### Task details
Copy exactly the lines of the material below, starting with the first and including the line that holds "rewrite P1, Hn, Ht, Hl, P2, Hm".

### Dataset records
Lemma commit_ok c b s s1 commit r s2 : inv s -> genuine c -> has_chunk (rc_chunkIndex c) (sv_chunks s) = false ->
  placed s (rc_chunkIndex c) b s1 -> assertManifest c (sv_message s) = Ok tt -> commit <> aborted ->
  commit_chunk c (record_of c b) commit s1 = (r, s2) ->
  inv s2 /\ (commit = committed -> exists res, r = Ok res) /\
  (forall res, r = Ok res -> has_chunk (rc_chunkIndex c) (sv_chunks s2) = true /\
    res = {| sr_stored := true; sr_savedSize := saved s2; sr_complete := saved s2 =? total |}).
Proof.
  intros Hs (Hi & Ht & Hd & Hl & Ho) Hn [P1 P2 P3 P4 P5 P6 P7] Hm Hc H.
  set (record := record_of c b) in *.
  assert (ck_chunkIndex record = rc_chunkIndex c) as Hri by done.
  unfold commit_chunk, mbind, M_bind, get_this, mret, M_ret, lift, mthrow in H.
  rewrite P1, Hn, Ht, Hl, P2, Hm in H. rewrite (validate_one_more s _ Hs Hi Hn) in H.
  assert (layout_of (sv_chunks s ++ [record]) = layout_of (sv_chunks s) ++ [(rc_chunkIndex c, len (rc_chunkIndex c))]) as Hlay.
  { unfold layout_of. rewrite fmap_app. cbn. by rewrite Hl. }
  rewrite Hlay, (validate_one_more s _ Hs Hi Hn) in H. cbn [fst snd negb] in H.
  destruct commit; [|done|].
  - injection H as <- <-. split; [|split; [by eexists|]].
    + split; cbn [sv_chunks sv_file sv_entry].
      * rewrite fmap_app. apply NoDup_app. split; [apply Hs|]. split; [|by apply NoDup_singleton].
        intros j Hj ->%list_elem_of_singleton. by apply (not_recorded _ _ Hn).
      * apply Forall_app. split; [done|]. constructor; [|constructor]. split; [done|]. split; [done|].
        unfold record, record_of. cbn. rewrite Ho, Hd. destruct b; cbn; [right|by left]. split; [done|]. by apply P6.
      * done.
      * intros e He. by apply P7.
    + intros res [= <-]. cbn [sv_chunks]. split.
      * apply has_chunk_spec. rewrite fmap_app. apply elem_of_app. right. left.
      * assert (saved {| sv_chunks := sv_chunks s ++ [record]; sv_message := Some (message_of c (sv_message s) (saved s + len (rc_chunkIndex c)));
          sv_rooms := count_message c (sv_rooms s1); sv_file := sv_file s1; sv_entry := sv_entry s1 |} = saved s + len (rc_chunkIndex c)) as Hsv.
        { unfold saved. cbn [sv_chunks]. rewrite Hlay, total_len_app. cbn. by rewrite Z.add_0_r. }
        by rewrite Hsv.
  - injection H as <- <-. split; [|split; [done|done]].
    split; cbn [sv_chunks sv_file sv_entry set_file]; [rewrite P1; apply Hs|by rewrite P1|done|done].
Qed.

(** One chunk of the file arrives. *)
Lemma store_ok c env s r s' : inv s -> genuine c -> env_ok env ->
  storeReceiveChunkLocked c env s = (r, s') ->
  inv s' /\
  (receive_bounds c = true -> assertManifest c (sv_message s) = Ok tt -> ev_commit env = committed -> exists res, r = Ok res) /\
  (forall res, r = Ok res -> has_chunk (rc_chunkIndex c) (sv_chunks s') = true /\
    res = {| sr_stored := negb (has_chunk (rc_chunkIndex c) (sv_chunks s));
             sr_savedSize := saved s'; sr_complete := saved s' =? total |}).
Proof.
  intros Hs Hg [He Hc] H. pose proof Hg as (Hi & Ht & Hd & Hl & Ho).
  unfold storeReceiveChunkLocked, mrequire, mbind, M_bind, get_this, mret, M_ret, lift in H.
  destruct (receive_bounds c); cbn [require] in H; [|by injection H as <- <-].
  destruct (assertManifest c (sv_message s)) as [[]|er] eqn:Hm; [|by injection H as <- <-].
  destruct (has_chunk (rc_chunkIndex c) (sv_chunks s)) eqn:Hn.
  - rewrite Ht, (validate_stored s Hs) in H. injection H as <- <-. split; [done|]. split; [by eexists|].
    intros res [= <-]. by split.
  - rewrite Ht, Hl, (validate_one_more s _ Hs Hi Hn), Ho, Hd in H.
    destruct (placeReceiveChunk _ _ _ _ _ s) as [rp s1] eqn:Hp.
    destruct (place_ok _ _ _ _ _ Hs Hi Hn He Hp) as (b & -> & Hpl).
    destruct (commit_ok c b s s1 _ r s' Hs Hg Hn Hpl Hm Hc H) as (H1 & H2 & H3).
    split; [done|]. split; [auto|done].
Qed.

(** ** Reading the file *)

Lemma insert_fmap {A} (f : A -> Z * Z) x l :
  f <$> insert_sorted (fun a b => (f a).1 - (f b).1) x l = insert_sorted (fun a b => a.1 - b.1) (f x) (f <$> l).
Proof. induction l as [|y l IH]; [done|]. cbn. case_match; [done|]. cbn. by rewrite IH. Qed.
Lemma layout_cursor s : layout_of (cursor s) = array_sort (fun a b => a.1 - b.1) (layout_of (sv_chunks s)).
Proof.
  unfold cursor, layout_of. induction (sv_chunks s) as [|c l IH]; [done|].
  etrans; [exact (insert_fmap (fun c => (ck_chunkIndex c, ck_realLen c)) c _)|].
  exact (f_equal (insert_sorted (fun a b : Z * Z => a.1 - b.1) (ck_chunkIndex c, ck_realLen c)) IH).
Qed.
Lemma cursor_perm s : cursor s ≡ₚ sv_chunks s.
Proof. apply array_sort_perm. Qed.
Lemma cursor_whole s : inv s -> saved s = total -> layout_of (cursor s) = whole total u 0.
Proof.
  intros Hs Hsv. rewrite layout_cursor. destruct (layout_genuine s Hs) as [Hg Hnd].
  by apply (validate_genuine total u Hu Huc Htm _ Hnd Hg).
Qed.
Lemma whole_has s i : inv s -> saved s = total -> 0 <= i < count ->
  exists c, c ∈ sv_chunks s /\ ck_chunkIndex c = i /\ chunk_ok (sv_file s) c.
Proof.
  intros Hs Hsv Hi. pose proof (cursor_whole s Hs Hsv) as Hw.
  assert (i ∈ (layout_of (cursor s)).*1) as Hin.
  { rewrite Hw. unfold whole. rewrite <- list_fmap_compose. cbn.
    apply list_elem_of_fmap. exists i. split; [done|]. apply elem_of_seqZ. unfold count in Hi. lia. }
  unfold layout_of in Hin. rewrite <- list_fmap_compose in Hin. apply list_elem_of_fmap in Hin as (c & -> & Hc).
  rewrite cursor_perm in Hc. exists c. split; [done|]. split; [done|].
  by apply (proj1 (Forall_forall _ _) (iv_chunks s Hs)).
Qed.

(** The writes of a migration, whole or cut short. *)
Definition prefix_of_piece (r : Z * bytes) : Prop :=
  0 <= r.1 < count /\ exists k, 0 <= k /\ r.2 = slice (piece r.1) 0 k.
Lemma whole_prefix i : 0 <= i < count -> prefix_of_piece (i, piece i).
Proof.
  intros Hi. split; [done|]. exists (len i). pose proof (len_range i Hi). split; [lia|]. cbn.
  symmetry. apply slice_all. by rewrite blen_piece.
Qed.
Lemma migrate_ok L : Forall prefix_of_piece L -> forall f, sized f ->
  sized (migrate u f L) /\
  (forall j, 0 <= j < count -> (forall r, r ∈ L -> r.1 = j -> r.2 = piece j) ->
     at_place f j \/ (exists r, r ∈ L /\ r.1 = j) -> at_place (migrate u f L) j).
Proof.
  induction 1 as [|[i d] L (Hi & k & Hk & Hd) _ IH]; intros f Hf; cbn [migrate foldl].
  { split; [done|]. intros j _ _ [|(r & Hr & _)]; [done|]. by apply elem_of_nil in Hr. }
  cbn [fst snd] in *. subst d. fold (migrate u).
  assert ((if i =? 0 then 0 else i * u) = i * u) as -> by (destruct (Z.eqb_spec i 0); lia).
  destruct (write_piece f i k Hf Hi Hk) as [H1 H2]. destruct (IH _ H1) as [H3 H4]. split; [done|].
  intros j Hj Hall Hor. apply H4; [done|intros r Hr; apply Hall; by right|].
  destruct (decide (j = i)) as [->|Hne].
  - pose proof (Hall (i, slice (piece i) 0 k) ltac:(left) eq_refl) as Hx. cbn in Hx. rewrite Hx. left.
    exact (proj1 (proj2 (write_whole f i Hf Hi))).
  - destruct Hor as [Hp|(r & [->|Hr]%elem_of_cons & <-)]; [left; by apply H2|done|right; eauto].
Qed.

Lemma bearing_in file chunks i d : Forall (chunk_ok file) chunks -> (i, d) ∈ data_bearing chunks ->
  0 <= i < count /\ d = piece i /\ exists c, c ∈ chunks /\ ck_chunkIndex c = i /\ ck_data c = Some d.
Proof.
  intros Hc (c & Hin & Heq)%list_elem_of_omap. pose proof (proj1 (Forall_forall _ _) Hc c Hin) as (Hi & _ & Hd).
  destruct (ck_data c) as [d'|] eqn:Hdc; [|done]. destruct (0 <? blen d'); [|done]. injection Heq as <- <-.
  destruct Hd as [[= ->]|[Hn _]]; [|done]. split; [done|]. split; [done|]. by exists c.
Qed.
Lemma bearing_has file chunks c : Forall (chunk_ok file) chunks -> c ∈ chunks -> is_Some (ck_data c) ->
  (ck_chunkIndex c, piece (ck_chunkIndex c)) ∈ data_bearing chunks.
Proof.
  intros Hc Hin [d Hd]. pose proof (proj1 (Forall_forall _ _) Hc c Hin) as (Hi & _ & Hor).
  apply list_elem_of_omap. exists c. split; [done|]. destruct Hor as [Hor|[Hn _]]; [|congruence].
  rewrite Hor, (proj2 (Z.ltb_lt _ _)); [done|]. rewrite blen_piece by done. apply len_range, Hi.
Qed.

### Finished exercise
Lemma commit_ok c b s s1 commit r s2 : inv s -> genuine c -> has_chunk (rc_chunkIndex c) (sv_chunks s) = false ->
  placed s (rc_chunkIndex c) b s1 -> assertManifest c (sv_message s) = Ok tt -> commit <> aborted ->
  commit_chunk c (record_of c b) commit s1 = (r, s2) ->
  inv s2 /\ (commit = committed -> exists res, r = Ok res) /\
  (forall res, r = Ok res -> has_chunk (rc_chunkIndex c) (sv_chunks s2) = true /\
    res = {| sr_stored := true; sr_savedSize := saved s2; sr_complete := saved s2 =? total |}).
Proof.
  intros Hs (Hi & Ht & Hd & Hl & Ho) Hn [P1 P2 P3 P4 P5 P6 P7] Hm Hc H.
  set (record := record_of c b) in *.
  assert (ck_chunkIndex record = rc_chunkIndex c) as Hri by done.
  unfold commit_chunk, mbind, M_bind, get_this, mret, M_ret, lift, mthrow in H.
  rewrite P1, Hn, Ht, Hl, P2, Hm in H. rewrite (validate_one_more s _ Hs Hi Hn) in H.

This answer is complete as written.